A. The twins may have a good routine, a good schedule and good discipline, but you’ll notice that most of their misbehavior follows one of two patterns. They fuss at naptime, as 2-year-olds often do, but that’s because they’re tired and because nature wants them to be as independent as possible at this age. That’s their job.
They probably fuss in the evening, however, because 5 to 7 is Arsenic Hour — that time of day when parents think they might like to take a little arsenic (or give it). And all because their blood sugar has dropped a bit and their children’s blood sugar has dropped quite a lot. Many parents forget to eat some protein in the mid-afternoon and only give their children a few cookies and maybe a piece of fruit after their nap. This is a mistake. Both parents and children need some protein in mid-morning and mid-afternoon because protein stabilizes behavior better than anything else.

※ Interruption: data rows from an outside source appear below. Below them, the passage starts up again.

(* ===== verification/Text.v ===== *)
(** * Text functions of the Rust standard library

    UTF-8 boundaries and lossy decoding, integer parsing and printing, and
    Unicode lower-casing (a class: the full case tables are not transcribed, only
    the fact that on ASCII it is the ASCII mapping). *)

From stdpp Require Export pretty.
From S2P Require Export Prelude.

(** A UTF-8 continuation byte, [10xxxxxx]. *)
Definition is_cont (a : ascii) : bool := in_range 128 191 a.

Fixpoint str_nth (n : nat) (s : string) : option ascii :=
  match n, s with
  | _, EmptyString => None
  | O, String a _ => Some a
  | S n', String _ s' => str_nth n' s'
  end.

(** [&s[..n]]; [None]: the slice panics (past the end or inside a character). *)
Definition slice_to (n : nat) (s : string) : option string :=
  if str_len s <? n then None
  else match str_nth n s with
       | Some a => if is_cont a then None else Some (str_take n s)
       | None => Some s
       end.

(** One step of [Utf8Chunks]: is the next sequence valid, and how many bytes
    does it (or its invalid maximal prefix) take? *)
Definition next_in (lo hi : Z) (s : string) : bool :=
  match s with EmptyString => false | String a _ => in_range lo hi a end.
Definition utf8_step (b : ascii) (rest : string) : bool * nat :=
  let v := byte_val b in
  let cont i := next_in 128 191 (str_drop i rest) in
  let three lo hi := if negb (next_in lo hi rest) then (false, 1) else if negb (cont 1) then (false, 2) else (true, 3) in
  let four lo hi :=
    if negb (next_in lo hi rest) then (false, 1)
    else if negb (cont 1) then (false, 2)
    else if negb (cont 2) then (false, 3) else (true, 4) in
  if (v <? 128)%Z then (true, 1)
  else if in_range 194 223 b then (if cont 0 then (true, 2) else (false, 1))
  else if (v =? 224)%Z then three 160%Z 191%Z
  else if in_range 225 236 b then three 128%Z 191%Z
  else if (v =? 237)%Z then three 128%Z 159%Z
  else if in_range 238 239 b then three 128%Z 191%Z
  else if (v =? 240)%Z then four 144%Z 191%Z
  else if in_range 241 243 b then four 128%Z 191%Z
  else if (v =? 244)%Z then four 128%Z 143%Z
  else (false, 1).
(** U+FFFD *)
Definition REPLACEMENT : string := ws_bytes [239; 191; 189]%Z.
(** Every step takes at least one byte, so [str_len s] steps are enough. *)
Fixpoint lossy_fuel (fuel : nat) (s : string) : string :=
  match fuel, s with
  | S f, String b rest =>
      let (valid, n) := utf8_step b rest in
      (if valid then str_take n s else REPLACEMENT) +:+ lossy_fuel f (str_drop n s)
  | _, _ => EmptyString
  end.
(** [String::from_utf8_lossy(bytes)] *)
Definition from_utf8_lossy (s : string) : string := lossy_fuel (str_len s) s.

Definition is_ascii (s : string) : bool := str_forallb (in_range 0 127) s.

Lemma lossy_ascii s : is_ascii s = true → from_utf8_lossy s = s.
Proof.
  unfold from_utf8_lossy, is_ascii. induction s as [|a s IH]; [done|]. simpl. intros [Ha Hs]%andb_true_iff.
  unfold utf8_step. unfold in_range in Ha. apply andb_true_iff in Ha as [_ Ha%Z.leb_le].
  destruct (Z.ltb_spec (byte_val a) 128); [|lia]. simpl. rewrite app_cons, app_nil_l'. f_equal. auto.
Qed.
Lemma str_nth_forallb f n s a : str_forallb f s = true → str_nth n s = Some a → f a = true.
Proof.
  revert n. induction s as [|b s IH]; intros n; [by destruct n|]. simpl. intros [Hb Hs]%andb_true_iff.
  destruct n; [by intros [= <-]|]. by apply IH.
Qed.
Lemma str_nth_is_Some n s : n < str_len s → is_Some (str_nth n s).
Proof.
  revert n. induction s as [|b s IH]; intros n Hn; [unfold str_len in Hn; simpl in Hn; lia|]. destruct n; [by eexists|].
  apply IH. unfold str_len in *. simpl in *. lia.
Qed.
Lemma str_take_ge n s : str_len s ≤ n → str_take n s = s.
Proof.
  revert n. induction s as [|b s IH]; intros n Hn; [by destruct n|]. destruct n; [unfold str_len in Hn; simpl in Hn; lia|].
  simpl. f_equal. apply IH. unfold str_len in *. simpl in *. lia.
Qed.
Lemma str_take_len n s : n ≤ str_len s → str_len (str_take n s) = n.
Proof.
  revert n. induction s as [|b s IH]; intros [|n] Hn; [done|unfold str_len in Hn; simpl in Hn; lia|done|].
  simpl. f_equal. apply IH. unfold str_len in *. simpl in *. lia.
Qed.
(** A slice inside the string panics exactly on a continuation byte. *)
Lemma slice_to_None n s : n < str_len s → slice_to n s = None ↔ ∃ a, str_nth n s = Some a ∧ is_cont a = true.
Proof.
  intros Hn. unfold slice_to. destruct (Nat.ltb_spec (str_len s) n); [lia|].
  destruct (str_nth_is_Some n s Hn) as [a Ha]. rewrite Ha. destruct (is_cont a) eqn:E.
  - split; [|done]. eauto.
  - split; [done|]. intros (b & [= <-] & Hb). congruence.
Qed.
Lemma slice_to_Some n s r : n < str_len s → slice_to n s = Some r → r = str_take n s.
Proof.
  intros Hn. unfold slice_to. destruct (Nat.ltb_spec (str_len s) n); [lia|].
  destruct (str_nth_is_Some n s Hn) as [a Ha]. rewrite Ha. destruct (is_cont a); [done|]. by intros [= <-].
Qed.

(** ** Integers *)
Definition I64_MIN : Z := - 2 ^ 63.
Definition I64_MAX : Z := 2 ^ 63 - 1.
(** Two's-complement wrap-around. *)
Definition i64_wrap (z : Z) : Z := (z + 2 ^ 63) mod 2 ^ 64 - 2 ^ 63.
Lemma i64_wrap_id z : (I64_MIN ≤ z ≤ I64_MAX)%Z → i64_wrap z = z.
Proof. unfold I64_MIN, I64_MAX, i64_wrap. intros Hz. rewrite Z.mod_small by lia. lia. Qed.

Definition digit_value (a : ascii) : option Z :=
  if is_ascii_digit a then Some (byte_val a - 48)%Z else None.
Fixpoint parse_digits (acc : Z) (s : string) : option Z :=
  match s with
  | EmptyString => Some acc
  | String a s' => d ← digit_value a; parse_digits (10 * acc + d) s'
  end.
(** [s.parse::<T>()] for an integer type with range [lo, hi]; only a signed type
    ([lo < 0]) accepts a minus sign. *)
Definition parse_int (lo hi : Z) (s : string) : option Z :=
  z ← match s with
      | EmptyString => None
      | String a s' =>
          if Ascii.eqb a "+" then if str_is_empty s' then None else parse_digits 0 s'
          else if Ascii.eqb a "-" && (lo <? 0)%Z then
            if str_is_empty s' then None else Z.opp <$> parse_digits 0 s'
          else parse_digits 0 s
      end;
  if (lo <=? z)%Z && (z <=? hi)%Z then Some z else None.
Definition parse_i64 (s : string) : option Z := parse_int I64_MIN I64_MAX s.
Definition parse_u16 (s : string) : option Z := parse_int 0 (2 ^ 16 - 1) s.

(** ** [str::to_lowercase] *)
Class Lowercase := {
  to_lowercase : string → string;
  to_lowercase_ascii s : is_ascii s = true → to_lowercase s = str_ascii_lower s
}.
#[export] Instance lowercase_ref : Lowercase.
Proof. refine {| to_lowercase := str_ascii_lower |}. done. Defined.

(** ** [{:?}] of a string

    Quotes around the text; printable ASCII other than the quote and the
    backslash is copied, the escapes of the rest are not transcribed. *)
Definition plain_char (a : ascii) : bool :=
  in_range 32 126 a && negb (Ascii.eqb a (byte_of 34)) && negb (Ascii.eqb a (byte_of 92)).
Definition QUOTE : string := String (byte_of 34) EmptyString.
Class DebugFmt := {
  str_debug : string → string;
  str_debug_plain s : str_forallb plain_char s = true → str_debug s = QUOTE +:+ s +:+ QUOTE
}.
#[export] Instance debug_ref : DebugFmt.
Proof. refine {| str_debug s := QUOTE +:+ s +:+ QUOTE |}. done. Defined.

(** ** Paths: [base.join(comp)] *)
Definition path_join (base comp : string) : string :=
  if starts_with "/" comp then comp
  else if str_is_empty base then comp
  else if ends_with "/" base then base +:+ comp
  else base +:+ "/" +:+ comp.

(** ** More on strings *)
(** [str::from_utf8] succeeds. *)
Fixpoint utf8_valid_fuel (fuel : nat) (s : string) : bool :=
  match fuel, s with
  | S f, String b rest => let (valid, n) := utf8_step b rest in valid && utf8_valid_fuel f (str_drop n s)
  | _, EmptyString => true
  | O, String _ _ => false
  end.
Definition utf8_valid (s : string) : bool := utf8_valid_fuel (str_len s) s.

(** [s.rsplit_once(c)] *)
Definition rsplit_once (c : ascii) (s : string) : option (string * string) :=
  '(a, b) ← split_once c (str_rev s); Some (str_rev b, str_rev a).

Lemma str_elem_rev c s : str_elem c (str_rev s) ↔ str_elem c s.
Proof. induction s as [|a s IH]; [done|]. rewrite str_rev_cons, str_elem_app, IH. simpl. tauto. Qed.
Lemma rsplit_once_Some c s a b :
  rsplit_once c s = Some (a, b) ↔ s = a +:+ String c b ∧ ¬ str_elem c b.
Proof.
  unfold rsplit_once. rewrite bind_Some. split.
  - intros ([x y] & [Hs Hn]%split_once_Some & [= <- <-]). apply (f_equal str_rev) in Hs.
    rewrite str_rev_involutive, str_rev_app, str_rev_cons, str_app_assoc in Hs. rewrite str_elem_rev. done.
  - intros [-> Hn]. exists (str_rev b, str_rev a). rewrite !str_rev_involutive. split; [|done].
    apply split_once_Some. rewrite str_elem_rev. split; [|done].
    by rewrite str_rev_app, str_rev_cons, str_app_assoc.
Qed.
Lemma rsplit_once_None c s : rsplit_once c s = None ↔ ¬ str_elem c s.
Proof.
  unfold rsplit_once. rewrite bind_None. rewrite split_once_None, str_elem_rev. split; [|auto].
  intros [?|([x y] & _ & Hf)]; [done|]. done.
Qed.

(** [s.split_whitespace()]: the non-empty pieces between white space, in order;
    every round consumes a byte, so [str_len s] rounds are enough. *)
Fixpoint split_ws_fuel (fuel : nat) (cur : string) (s : string) : list string :=
  let flush rest := if str_is_empty cur then rest else cur :: rest in
  match fuel with
  | O => flush []
  | S f =>
      match strip_any white_space s with
      | Some r => flush (split_ws_fuel f EmptyString r)
      | None => match s with
                | EmptyString => flush []
                | String a s' => split_ws_fuel f (cur +:+ String a EmptyString) s'
                end
      end
  end.
Definition split_whitespace (s : string) : list string := split_ws_fuel (str_len s) EmptyString s.

(** [s.split(p)] for a non-empty pattern: at least one piece; every round passes a
    byte, so [str_len s] rounds are enough. *)
Fixpoint split_fuel (fuel : nat) (p cur s : string) : list string :=
  match fuel with
  | O => [cur +:+ s]
  | S f =>
      match strip_prefix p s with
      | Some r => cur :: split_fuel f p EmptyString r
      | None => match s with
                | EmptyString => [cur]
                | String a s' => split_fuel f p (cur +:+ String a EmptyString) s'
                end
      end
  end.
Definition str_split (p s : string) : list string := split_fuel (S (str_len s)) p EmptyString s.

(** [s.lines()]: pieces between line feeds, without a carriage return at the end
    of a piece that a line feed follows, and without a last empty piece. *)
Definition NL : ascii := byte_of 10.
Definition CR : ascii := byte_of 13.
Definition strip_cr (s : string) : string := default s (strip_suffix (String CR EmptyString) s).
Fixpoint drop_last_empty (l : list string) : list string :=
  match l with
  | [] => []
  | [x] => if str_is_empty x then [] else [x]
  | x :: l' => strip_cr x :: drop_last_empty l'
  end.
Definition str_lines (s : string) : list string := drop_last_empty (str_split (String NL EmptyString) s).
(** [l.join(sep)] *)
Fixpoint str_join (sep : string) (l : list string) : string :=
  match l with [] => EmptyString | [x] => x | x :: l' => x +:+ sep +:+ str_join sep l' end.
(** [n.parse::<u64>()], [n.parse::<u32>()], [n.parse::<i32>()] *)
Definition parse_u64 (s : string) : option Z := parse_int 0 (2 ^ 64 - 1) s.
Definition parse_u32 (s : string) : option Z := parse_int 0 (2 ^ 32 - 1) s.
Definition parse_i32 (s : string) : option Z := parse_int (- 2 ^ 31) (2 ^ 31 - 1) s.

(** ** Trimming only drops characters *)
Lemma strip_any_elem ps s r c : strip_any ps s = Some r → str_elem c r → str_elem c s.
Proof.
  induction ps as [|p ps IH]; [done|]. simpl. destruct (strip_prefix p s) as [r'|] eqn:E; [|by apply IH].
  intros [= ->]. apply strip_prefix_Some in E as ->. intros Hc. apply str_elem_app. by right.
Qed.
Lemma trim_fuel_elem n ps s c : str_elem c (trim_fuel n ps s) → str_elem c s.
Proof. revert s. induction n as [|n IH]; intros s; [done|]. simpl. destruct (strip_any ps s) as [r|] eqn:E; [|done]. intros Hc%IH. by eapply strip_any_elem. Qed.
Lemma trim_elem s c : str_elem c (trim s) → str_elem c s.
Proof. unfold trim, trim_end, trim_start. rewrite str_elem_rev. intros Hc%trim_fuel_elem. rewrite str_elem_rev in Hc. by apply trim_fuel_elem in Hc. Qed.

However, the children may misbehave for company dinners if they are being served a little later than usual. A 15- to 30-minute wait — and the chance to show off for visitors — can send many children around their emotional bend. If that’s the case with your grandchildren, you can expect them to act much better if they’ve eaten half a deviled egg or a few apple slices smeared with peanut butter after their naps and a chicken nugget or two a half-hour before the guests arrive.
They’ll also behave better if their parents sit them down beforehand and tell them, firmly and seriously, that they have hired a new sitter for the evening and that she never puts up with any foolishness. She will stay in their bedroom, they’ll be told, but the first twin who gets rude or loud or difficult will have to stay with this sitter the rest of the evening. And if the other twin falls apart, they will hand her over to the sitter, too, and there they’ll sit, like two little lumps of coal, until it’s time to go to bed in separate rooms — and without a bedtime story. And yes, this is a harsh correction, but just the knowledge that a no-nonsense sitter is waiting for them is often enough to make children behave. If not, the children will probably shape up in a night or two with her because her style is still so new to them.
A little distance should help, too, whether or not company is coming. If the parents separate the twins for a little while each day, they won’t rev each other up so much. A 12-year-old neighbor can stroll one of them around the block while the other one runs errands with Mom.
Although this couple probably has one or two of the few books that have been written for parents of multiples, you might give them “The Art of Parenting Twins,” by Patricia Malmstrom and Janet Poland (Ballantine, 1999), and “Raising Twins,” by Shelly Vaziri Flais (American Academy of Pediatrics, 2009). Maybe one day they’ll even have time to read them.